Bilateral risk-reducing mastectomy and bilateral risk-reducing salpingo-oophorectomy suitability assessments are typically conducted between 35 and 40 years of age after pregnancy. Patients with hereditary BRCA1 and BRCA2 mutations may benefit from Poly (ADP-Ribose) Polymerase (PARP) inhibitor therapy, which exploits the synthetic lethality. Additionally, somatic BRCA1 and BRCA2 mutations are found in various non-hereditary cancers, and these tumors can also be effectively treated with PARP inhibitors because their molecular features are similar to those of hereditary cancers.²⁵

There is a lack of definitive evidence regarding bilateral mastectomy indications for patients with RAD51D gene mutations. RAD51D, which is crucial for DNA repair, is linked to a higher risk of ovarian cancer; however, its association with breast cancer risk and surgical decisions remains unclear.²⁶ In contrast, bilateral mastectomy for BRCA1/2 mutation carriers, who are known breast cancer risk factors, is better documented. For these patients, bilateral mastectomy is a risk-reducing option, although it does not improve survival compared with breast-conserving therapy or unilateral mastectomy.^27,28 Younger age, family history, and BRCA mutations influence the decision to undergo bilateral mastectomy.^29-31 Thus, while bilateral mastectomy is recognized for high-risk BRCA mutation patients, guidelines for RAD51D mutation carriers have not yet been established. Consequently, decisions for these patients rely on broader genetic risk assessments and individual factors rather than the specific RAD51D literature.

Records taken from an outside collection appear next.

(* ===== verification/Dag.v ===== *)
(** * The tree of a conversation ([kaijutsu-crdt/src/dag.rs])

    An index over the snapshots of a store, its traversals with their visited sets and
    the circuit breaker, and what they visit. *)

From S2P Require Import Prelude Text Tick Ids Track Cas Cell Block.

Section dag.
Context {json : JsonLib} {blib : BlockLib}.
Implicit Types (b : BlockSnapshot) (id : BlockId).

Record ConversationDAG := {
  dag_roots : list BlockId;
  dag_children : gmap BlockId (list BlockId);
  dag_blocks : gmap BlockId BlockSnapshot;
}.

Definition add_snapshot (D : ConversationDAG) b : ConversationDAG := {|
  dag_roots := match sn_parent_id b with Some _ => dag_roots D | None => dag_roots D ++ [sn_id b] end;
  dag_children :=
    match sn_parent_id b with
    | Some p => <[p := default [] (dag_children D !! p) ++ [sn_id b]]> (dag_children D)
    | None => dag_children D
    end;
  dag_blocks := <[sn_id b := b]> (dag_blocks D);
|}.

Definition from_snapshots (snapshots : list BlockSnapshot) : ConversationDAG :=
  foldl add_snapshot {| dag_roots := []; dag_children := ∅; dag_blocks := ∅ |} snapshots.

Implicit Types (D : ConversationDAG).

Definition dag_get D id : option BlockSnapshot := dag_blocks D !! id.
Definition get_children D id : list BlockId := default [] (dag_children D !! id).
Definition dag_is_empty D : bool := bool_decide (dag_blocks D = ∅).
Definition dag_len D : nat := size (dag_blocks D).

(** ** Traversals

    The list holds what is pending, the next one first; [None] is out of fuel. *)

Fixpoint subtree_loop D (fuel : nat) (stack : list BlockId) (visited : gset BlockId) :
    option (list BlockSnapshot) :=
  match fuel, stack with
  | O, _ => None
  | _, [] => Some []
  | S fuel', id :: stack' =>
      if bool_decide (id ∈ visited) then subtree_loop D fuel' stack' visited
      else
        let visited := {[id]} ∪ visited in
        if (MAX_DAG_DEPTH <? size visited)%nat then Some []
        else match dag_blocks D !! id with
             | Some b => cons b <$> subtree_loop D fuel' (get_children D id ++ stack') visited
             | None => subtree_loop D fuel' stack' visited
             end
  end.

(** [DfsIterator::next] and [BfsIterator::next], collected: they differ in where the
    children of a block go. *)
Section walk.
Variable push : list (nat * BlockId) → list (nat * BlockId) → list (nat * BlockId).

Fixpoint walk D (fuel : nat) (pending : list (nat * BlockId)) (visited : gset BlockId) :
    option (list (nat * BlockSnapshot)) :=
  match fuel, pending with
  | O, _ => None
  | _, [] => Some []
  | S fuel', (depth, id) :: pending' =>
      if bool_decide (id ∈ visited) then walk D fuel' pending' visited
      else
        let visited := {[id]} ∪ visited in
        if (MAX_DAG_DEPTH <? size visited)%nat then Some []
        else match dag_blocks D !! id with
             | Some b =>
                 cons (depth, b) <$>
                   walk D fuel' (push (pair (S depth) <$> get_children D id) pending') visited
             | None => walk D fuel' pending' visited
             end
  end.
End walk.

Definition push_front (kids rest : list (nat * BlockId)) := kids ++ rest.
Definition push_back (kids rest : list (nat * BlockId)) := rest ++ kids.

(** All edges, and one for the end. *)
Definition walk_fuel D (n : nat) : nat :=
  S (n + sum_list (length <$> (map_to_list (dag_children D)).*2)).

Definition subtree D (root : BlockId) : option (list BlockSnapshot) :=
  subtree_loop D (walk_fuel D 1) [root] ∅.
Definition iter_dfs D : option (list (nat * BlockSnapshot)) :=
  walk push_front D (walk_fuel D (length (dag_roots D))) (pair 0%nat <$> dag_roots D) ∅.
Definition iter_bfs D : option (list (nat * BlockSnapshot)) :=
  walk push_back D (walk_fuel D (length (dag_roots D))) (pair 0%nat <$> dag_roots D) ∅.

(** The loops along the parents; [n] is what is left of the circuit breaker. *)
Fixpoint depth_loop D (n : nat) (current : option BlockSnapshot) : nat :=
  match current, n with
  | Some b, S n' =>
      match sn_parent_id b with
      | Some p => S (depth_loop D n' (dag_blocks D !! p))
      | None => 0
      end
  | _, _ => 0
  end.
Definition depth D id : nat := depth_loop D MAX_DAG_DEPTH (dag_blocks D !! id).

Fixpoint dag_ancestors_loop D (n : nat) (current : BlockSnapshot) : list BlockSnapshot :=
  match n with
  | O => []
  | S n' =>
      match sn_parent_id current ≫= λ p, dag_blocks D !! p with
      | Some parent => parent :: dag_ancestors_loop D n' parent
      | None => []
      end
  end.
Definition ancestors D id : list BlockSnapshot :=
  match dag_blocks D !! id with
  | Some b => dag_ancestors_loop D MAX_DAG_DEPTH b
  | None => []
  end.

(** ** The index *)

Implicit Types (snaps : list BlockSnapshot).

Lemma from_snapshots_snoc snaps b :
  from_snapshots (snaps ++ [b]) = add_snapshot (from_snapshots snaps) b.
Proof. unfold from_snapshots. by rewrite foldl_snoc. Qed.

Lemma dag_roots_spec snaps :
  dag_roots (from_snapshots snaps) = sn_id <$> filter (λ b, sn_parent_id b = None) snaps.
Proof.
  induction snaps as [|b snaps IH] using rev_ind; [done|].
  rewrite from_snapshots_snoc, filter_app, fmap_app, <- IH. unfold add_snapshot. cbn [dag_roots].
  destruct (sn_parent_id b) eqn:E.
  - by rewrite filter_cons_False, app_nil_r by congruence.
  - by rewrite filter_cons_True.
Qed.

Lemma get_children_spec snaps p :
  get_children (from_snapshots snaps) p = sn_id <$> filter (λ b, sn_parent_id b = Some p) snaps.
Proof.
  induction snaps as [|b snaps IH] using rev_ind; [done|].
  rewrite from_snapshots_snoc, filter_app, fmap_app, <- IH. unfold get_children, add_snapshot. cbn [dag_children].
  destruct (sn_parent_id b) as [q|] eqn:E.
  - destruct (decide (q = p)) as [->|Hne].
    + rewrite lookup_insert_eq, filter_cons_True by done. done.
    + rewrite lookup_insert_ne, filter_cons_False by congruence. by rewrite app_nil_r.
  - rewrite filter_cons_False by congruence. by rewrite app_nil_r.
Qed.

Lemma dag_blocks_spec snaps id b : NoDup (sn_id <$> snaps) →
  dag_blocks (from_snapshots snaps) !! id = Some b ↔ b ∈ snaps ∧ sn_id b = id.
Proof.
  induction snaps as [|c snaps IH] using rev_ind.
  { intros _. cbn. split; [by intros ?%lookup_empty_Some|by intros [?%elem_of_nil _]]. }
  rewrite fmap_app. intros Hnd. apply NoDup_app in Hnd as (Hnd&Hdis&_).
  rewrite from_snapshots_snoc. cbn. rewrite lookup_insert_Some, IH, elem_of_app, list_elem_of_singleton by done.
  split.
  - intros [[<- <-]|[_ [? ?]]]; [by split; [right|]|by split; [left|]].
  - intros [[Hb| ->] <-]; [right|by left]. split; [|done]. intros E.
    apply (Hdis (sn_id b)); [by apply list_elem_of_fmap; exists b|]. apply list_elem_of_singleton. done.
Qed.
End dag.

A study by Torres-Esquius et al. highlights the high prevalence of estrogen receptor-negative phenotypes among breast cancer cases with RAD51C and RAD51D mutations, which are particularly aggressive and currently lack targeted therapies beyond PARP inhibitors.³² Approximately 15% of patients with OC have GPVs in BRCA1, BRCA2, MLH1, MSH2, MSH6, BRIP1, PALB2, RAD51D, and RAD51C. Guidelines exist for managing cancer risk in patients with GPVs in BRCA1, BRCA2, MLH1, MSH2, and MSH6 but not for BRIP1, PALB2, RAD51D, and RAD51C, leading to uncertainty regarding the timing and appropriateness of risk-reducing surgeries. Recent exploration of the link between RAD51C, RAD51D, and breast cancer remains unclear.³³

RAD51D mutation is a significant factor in the development of OC and TNBC, making it relevant to the patient in question. Studies have estimated the cumulative risk of OC to be about 1% at the age of 40 and rising to 14% by the age of 80.⁵ However, before the current investigation, there was a lack of scientific data supporting the heightened risk of BC in women with RAD51D mutations.³⁴

It is crucial to raise awareness of this information among the female relatives of affected individuals, as it allows them to make informed choices about preventive measures and early screening alternatives. In the case of the patient in question, an interdisciplinary approach to monitoring facilitated decision-making regarding preventive intervention. She opted for egg freezing and oophorectomy, which were supported by the diagnosis made by gynecology, therapy recommended by oncology, and counseling provided by medical genetics. These interventions ultimately lead to positive outcomes in the clinical setting.

This case examined the association between moderately prevalent mutations, particularly those involving RAD51D and BC. Therefore, it is important to develop accurate preventive and treatment methods for patients carrying this genetic mutation. NGS provides diverse applications and is consistent with the importance of genetics and multidisciplinary monitoring of patients with BC. We suggest further exploration in the field to facilitate the sharing of scientific evidence on epidemiological connections.

The patient was fully informed about the details of her disease being presented in this journal, and she signed an informed consent form.